Born and raised in Baltimore, I've written and directed four feature films here. These films present big themes and archetypal characters – a single mother (HAMILTON, 2006), a community in mourning (PUTTY HILL, 2011), a runaway and a family in the midst of divorce (I USED TO BE DARKER, 2013), a drug dealer and his steelworker father (SOLLERS POINT, 2018). Despite the potential scope of these stories, I work on a scale that is small enough to focus on the regionally specific and routine aspects of my characters’ lives. I aspire to make movies that maintain an economical aesthetic, blend documentary and narrative technique, and succeed with vigor and precision at painting rich portraits of the American working class.

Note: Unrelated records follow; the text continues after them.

(* ===== verification/Prelude.v ===== *)
(** * cachedMoE: a verification development of its storage and decode core

    cachedMoE decodes a mixture-of-experts model whose experts do not fit in memory: they
    stay in checkpoint shards on one or more drives, and a fixed number of slots in
    GPU-visible memory caches them.  This library models the host program ([src/], C++) that
    decides what is read, where it is put, when it may be replaced and which tokens are
    emitted.  Everything is a shallow embedding: definitions keep the source's names and are
    executable; the theorems are about those definitions.

    ** The program's parts and the files that model them

    - Values.  [Prelude] (this file): [core/status.h], [core/align.h], fixed-width integers as
      [Z] with the wrap written out, [std::sort], little-endian bytes.  [Types]:
      [core/types.h] and the constants of [model/layout.h].  [Floats]: binary32 and binary64;
      [FloatRound]: their rounding follows the order.
    - Texts.  [Json] ([core/json.cpp], [json.h], [json_write.h]) with [JsonProps];
      [V41Config] ([model/v41_config.cpp]) and [ManifestParse] ([Manifest::parse]) read
      through it; [Manifest] holds the address book, its lookups and its [validate].
    - Expert cache.  [Slab] ([store/slab.cpp]) owns the memory, [ShardSet]
      ([store/shard_set.h]) the open files.  [ExpertStore] ([store/expert_store.cpp]) is the
      slot machine, with [StoreInv] and [StoreProps].  [Planner] ([store/planner.cpp]) turns a
      layer's routing into hits, evictions and reads, with [PlannerInv], [PlannerProps].
    - Input and output.  [Router] ([storage/source_router.h]) picks a drive, [IoTuning] the
      limits and chunks, [IoEngine] ([storage/io_engine.cpp]) is the engine itself with
      [IoEngineInv], [IoEngineProps].
    - Numbers.  [Dequant] ([cpu/dequant.cpp]) with [DequantProps].
    - Drafting and verifying tokens.  [DsparkTree] ([cpu/dspark_tree.cpp]), [Speculate] and
      [VerifyRow] ([runtime/speculate.cpp]) with [SpeculateProps].
    - Decode state.  [KvPack], [KvLayout], [KvStore] ([runtime/kvstore.cpp]) with [KvRows],
      [KvStoreProps], [KvInv], [KvContext] and [KvRing].
    - Text to tokens.  [Unicode], [Utf8], [Tokenizer] ([text/tokenizer.cpp] with its generated
      tables): character classes, the three pre-tokenizers, added tokens, merging, decoding
      and streams, with [BpeProps], [TokenizerTrie], [TokenizerProps]; [TokenizerLoad] holds
      the reading of tokenizer.json and the theorems about a loaded tokenizer.
    - N-gram tables.  [EngramNorm], [EngramTables] ([runtime/engram_tables.cpp]) derive the
      hash constants from a seed, [Engram] ([runtime/engram.cpp]) hashes a history to rows and
      reads an export; [EngramProps].
    - Sampling and routing.  [Sampling] ([runtime/sampling.cpp], [sampler.h]) with
      [SamplingProps]; [Routing] ([cpu/gate.cpp], the reference products of
      [cpu/gemv_avx512.cpp], [runtime/resident_route.h], [mask_wait.h]) with [RoutingProps].
    - The engine's conversation.  [EngineContext] ([runtime/engine.cpp]): what one stream keeps
      of a conversation, its decode step, feed, prefill, reset and reuse of a prompt.
      [EngineSpeculate]: the engine's own speculative step, with [EngineSpeculateProps].
    - Sessions.  [SessionReplay] ([runtime/session.cpp]): replay of the window ring, rollback,
      parking and restoring, with [ReplayRows], [ReplayProps], [SessionContext].
      [SessionTurn]: a turn from prompt to finish reason, with [TurnProps].  [SessionDisk],
      [SessionWriter], [SessionPool]: copies on disk, the background writer, the pool of
      parked sessions, with [SessionWriterProps], [SessionPoolProps].  [BakedPrompt]
      ([runtime/baked_prompt.cpp]): prompts computed ahead, with [BakedProps].
    - Sizes and policies of the cache.  [CacheSizing] ([runtime/engine.cpp]): the budget, the
      sizes tried at start-up, the two memory paths, with [CacheSizingProps].  [CacheHeat]
      ([runtime/decode_boundary.h], [Engine::reheat]): room at a decode boundary and the pass
      between turns, with [CacheHeatProps].

    ** How they interact

    A layer's router chooses experts; [Planner.plan_layer] looks each up in the store (a hit
    pins nothing, it only stamps the slot), reserves a slot for each miss, evicting when none
    is free, and submits one read per run of the manifest's fill plan to the engine.  The
    engine queues it by priority, picks a source, cuts it into chunks and hands them to the
    operating system's backend; completions come back in any order.  The last chunk of a run
    calls the planner back, which reports it to the store ([finish_run]); the last run settles
    the slot, and only then does the pointer table the GPU reads name it.  The speculative
    cycle drives the model through such layers, and rolls the KV store back over the drafts
    it rejects.

    A turn ([SessionTurn.generate]) finds the longest prefix of its prompt the live context,
    a parked boundary or a baked prompt already holds, rolls the engine back to it (which
    replays the positions whose ring slots were overwritten), feeds the rest, and then
    samples, emits and steps until a stop, a limit or a cancel.  Four classes carry these
    joints.  [Device] is what the GPU does in a step or a prefill, with the laws
    [DeviceWrites] (a step writes the rows of its own position, its ring slot and the carried
    state) and [DevicePrefills] (a prefill hands over the prompt it was given);
    [SpeculativeStep] is what a turn asks of speculation, with the law [SpeculationOk], which
    [engine_speculation_ok] proves of [engine_speculative_step] over any [Verifier] (drafter and
    batch kernels); [ContextEngine] is what the pool of sessions asks of an engine, of which
    [SessionReplay] gives the instance, with the laws [ContextEngineLaws] (a parked context fits,
    restoring it gives the same conversation), which [SessionContext.engine_laws] proves.
    Examples instantiate every class with a concrete device, on which the witnesses run.

    Each mutex-protected section is one atomic step on an explicit state; other threads act
    between steps: as arbitrary operations in a sequence ([run_ops]), or as an [env]
    argument at the points where the code drops its lock.  Callbacks are data: an entry of the
    engine's log, an element of the planner's [ps_inflight] that [deliver] runs.  The planner
    is proved against the class [IoEngineOk] (a submitted request is refused, or accepted
    under a fresh id below [2^62]); memory for slabs and for the KV store comes from the
    classes [SlabBacking] and [MemoryAllocator].  Errors are values of [Result]; code that
    leaves something changed behind an error returns the state beside the result.

    ** What the theorems show

    - Expert store: the invariant of every reachable state, refinement of a four-state slot
      machine, a pointer table that never dangles, guards that hold, exact settling of fills,
      least-recently-used eviction, a frozen cache that stays frozen.
    - Planner: a slot being filled always has its reads in flight, or is the slot of one open
      streamed admission whose end settles it; admission evicts only what is older, backfill
      disturbs nothing when left alone; and where it fails to under a race.
    - Engine: its counters are exact, accepted requests are answered once, [drain] returns only
      when all are answered or the engine has stopped, the issue loop ends, chunks tile their
      request, a mirror's failure is retried on the primary; and the ways a source's charge is lost.
    - Texts: the JSON reader is total with bounded nesting, the writer's texts read back, a
      parsed manifest is typed and a validated one gives sound fill plans.
    - Numbers: codecs round-trip on all codes, FP8 encoding is nearest-even, rows decode.
    - Tokens: greedy speculation emits exactly the one-at-a-time stream; the tree reductions of
      the verify row equal a sequential scan; paths stay in the lattice.
    - KV store: regions are disjoint, growth keeps live bytes, a context packed and unpacked
      comes back bit for bit, ring snapshots and window lists are exact, every sequence of
      operations, on packs that fit, keeps the store well-formed.
    - Tokenizer: decoding undoes encoding up to invalid bytes, the merge queue computes the
      naive best-pair merging and ends, a stream's pieces add up to the decoded text.
    - N-gram tables: derived tables answer distinct rows without overflow; the prime search
      ends; a derivation reproduces an export.
    - Sampling and routing: the nucleus from the kernel's set is a prefix of the sorted
      vocabulary, the router's choice is the best k, resident-only routing never names a slot
      that is absent, what is waited for is the heaviest.
    - Engine and sessions: a turn's transcript and finish reason, its end; replay leaves rows,
      keys, carry and history as they were; rollback keeps exactly a prefix; a parked context
      comes back in another engine; a speculative step commits exactly what it answers and its
      rejected rows leave no trace; baked prompts and copies on disk read back exactly and torn
      ones are refused; the writer writes the latest snapshot and drains; a session left comes
      back with its conversation, or is reset and answers cold when its copy is refused.
    - Sizes and policies: a size is kept only when its probe passed, memory paths are told
      apart as the backing filled them; a settled boundary admits the layer; the pass between
      turns evicts cold experts only, each for a replacement.

    ** Bounds and fuel

    Recursion in the source is mirrored structurally where it can be.  The JSON reader recurses
    on the levels of nesting left ([kMaxDepth], 64 in the source) and its member loops on the
    length of the text, which every iteration shortens: [json_parse_total] shows that fuel
    never runs out.  The engine's issue loop carries the number of queued chunks plus one;
    [issue_ready_ends] shows that it stops before.  The speculative loop and the backfill pump
    carry what is left to emit or to fetch.  A vector or slab accessed out of range, undefined
    in the source, is the error [Internal] or a write that changes nothing; the
    well-formedness theorems exclude it, and the findings name the places where it happens.
    A turn's loop carries [turn_fuel], the tokens asked for: [turn_ends] shows that every turn
    ends within it; feeding carries the length of the suffix plus one.  The prime search carries
    [2^64] candidates, of which [bucket_sizes_found] needs few; PCG64's bounded draw carries a
    number of rejections and answers nothing past it.  The writer is at rest after three steps
    per snapshot and two more ([writer_always_drains]).  Loops over fixed lanes and tables are
    folds over their index lists.
    A pack given to [unpack] is taken to have vectors as long as its rows need; the planes'
    well-formedness is proved for packs with no more rows than belong to their positions.
    Sampling's bin test is proved to follow the order of the logits ([FloatRound]: rounding is
    monotone), for logits the 32-bit format has.

    ** Not modelled

    Message texts, wall-clock statistics and formatting: nothing branches on them.  Code that
    only calls the operating system or the GPU (the I/O backends, the Vulkan layer, shaders,
    the profiler, gamemode).  Of the engine: how GPU commands are recorded and experts bound
    ([decode_layer.cpp], [moe_bridge.cpp], [dspark_runtime.cpp], [gpu_route_state.cpp], most
    of [engine.cpp]); what a step does to the state is the interface [Device].  Of the
    sessions: turns over several streams at once.  The engram row reader's threads.  The
    command line, the serve loop and the configuration it reads from the environment.  SIMD
    variants of the reference routines, tools, benchmarks and tests. *)

From Stdlib Require Export ZArith Lia ZifyNat Bool.
From stdpp Require Export base gmap strings sorting numbers list.
#[export] Set Default Goal Selector "!".
#[global] Open Scope Z_scope.

(** ** Error values ([core/status.h])

    [Status] carries a code, a formatted message and an OS code; the model keeps
    the code, which is the only part any caller branches on. *)

Inductive Err :=
| ErrOk | Unimplemented | InvalidArgument | OutOfRange | NotFound | AlreadyExists
| ResourceExhausted | FailedPrecondition | Io | Unavailable | Corrupt | Cancelled
| Internal.

#[export] Instance Err_eq_dec : EqDecision Err.
Proof. solve_decision. Defined.
Lemma add_run_parts e r :
  ee_runs (add_run e r) = ee_runs e ++ [r] /\ ee_slot_bytes (add_run e r) = u64 (ee_slot_bytes e + run_aligned_bytes r) /\
  ee_part_offset (add_run e r) = foldl (fun l p => <[part_index (rp_part p) := rp_slot_offset p]> l) (ee_part_offset e) (run_parts r) /\
  ee_part_bytes (add_run e r) = foldl (fun l p => <[part_index (rp_part p) := rp_bytes p]> l) (ee_part_bytes e) (run_parts r).
Proof.
  unfold add_run. set (g := foldl _ e _).
  assert (H : ee_runs g = ee_runs e /\ ee_slot_bytes g = ee_slot_bytes e /\
    ee_part_offset g = foldl (fun l p => <[part_index (rp_part p) := rp_slot_offset p]> l) (ee_part_offset e) (run_parts r) /\
    ee_part_bytes g = foldl (fun l p => <[part_index (rp_part p) := rp_bytes p]> l) (ee_part_bytes e) (run_parts r)).
  { unfold g. clear g. induction (run_parts r) as [|p ps IH] using rev_ind; [done|]. rewrite !foldl_snoc.
    destruct IH as (E0 & E1 & E2 & E3). cbn. by rewrite E0, E1, E2, E3. }
  destruct H as (E0 & E1 & E2 & E3). cbn. by rewrite E0, E1, E2, E3.
Qed.

Lemma add_run_typed e r : expert_typed e -> run_typed r -> expert_typed (add_run e r).
Proof.
  intros [Hr Hb [Hlo Hlb] Hp] Ht. destruct (add_run_parts e r) as (E0 & E1 & E2 & E3).
  split; [| | |intros q; unfold offset_of, bytes_of]; rewrite ?E0, ?E1, ?E2, ?E3.
  - apply Forall_app. by split; [|constructor].
  - rewrite Hb. unfold run_lengths. rewrite fmap_app, sum_Z_app. cbn. unfold u64. by rewrite Zplus_mod_idemp_l, Z.add_0_r.
  - split; [apply (lookup_parts rp_slot_offset _ W1Weight)|apply (lookup_parts rp_bytes _ W1Weight)]; done.
  - rewrite last_part_snoc. destruct (lookup_parts rp_slot_offset (run_parts r) q _ Hlo) as [_ ->],
      (lookup_parts rp_bytes (run_parts r) q _ Hlb) as [_ ->]. destruct (last (filter _ (run_parts r))); [done|]. apply Hp.
Qed.

Lemma parse_expert_typed xv e : parse_expert xv = Ret e -> entry_typed e.
Proof.
  unfold parse_expert. intros (runs & _ & H)%bind_Ret. eapply foldM_inv; [| |exact H].
  - intros s x s' [Hs Hf] (r & Hr%recast_Ret & [= <-])%bind_Ret. split; [apply add_run_typed; [done|]; by eapply parse_run_typed|].
    destruct (add_run_parts s r) as (-> & _). apply Forall_app. split; [done|]. apply Forall_singleton. by eapply parse_run_file.
  - split; [|constructor]. split; [constructor|done|done|]. intros []; done.
Qed.

Lemma resize_Forall (P : list ExpertEntry -> Prop) n l : P [] -> Forall P l -> Forall P (resize n l).
Proof. intros H0 H. apply Forall_app. split; [by apply Forall_take|]. by apply Forall_replicate. Qed.
Lemma resize_length n l : 0 <= n -> Z.of_nat (length l) <= n -> Z.of_nat (length (resize n l)) = n.
Proof. intros Hn Hl. unfold resize. rewrite length_app, length_take, length_replicate. lia. Qed.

Though I am committed to telling stories in Baltimore, I have been lucky to find a number of international collaborators and opportunities to make work outside of the United States. In 2014, I produced and directed my first narrative short, TAKE WHAT YOU CAN CARRY, about a young artist living in Berlin, Germany. The following year, I co-produced and co-wrote Gaston Solnicki’s first fiction feature, KÉKSZAKÁLLÚ (based on Béla Bartók’s opera of the same name), in Buenos Aires, Argentina. Next year, I am hoping to direct a feature written by Jordan Mintzer and Thomas Chatterton Williams in Paris, France. As a producer, I have participated in IFP’s No Borders, Cinemart, FIDLab, the Berlin Coproduction Market and the Venice Production Bridge
My work is in the permanent collection of the Museum of Modern Art and the Harvard Film Archive and has screened at the Whitney Biennial, Walker Arts Center, Centre Pompidou, Cinémathèque Française, and film festivals such as the Berlinale, Rotterdam, San Sebastian, Sundance, and SXSW.
Since 2007, I have been teaching in the Film & Media Studies Program at Johns Hopkins University.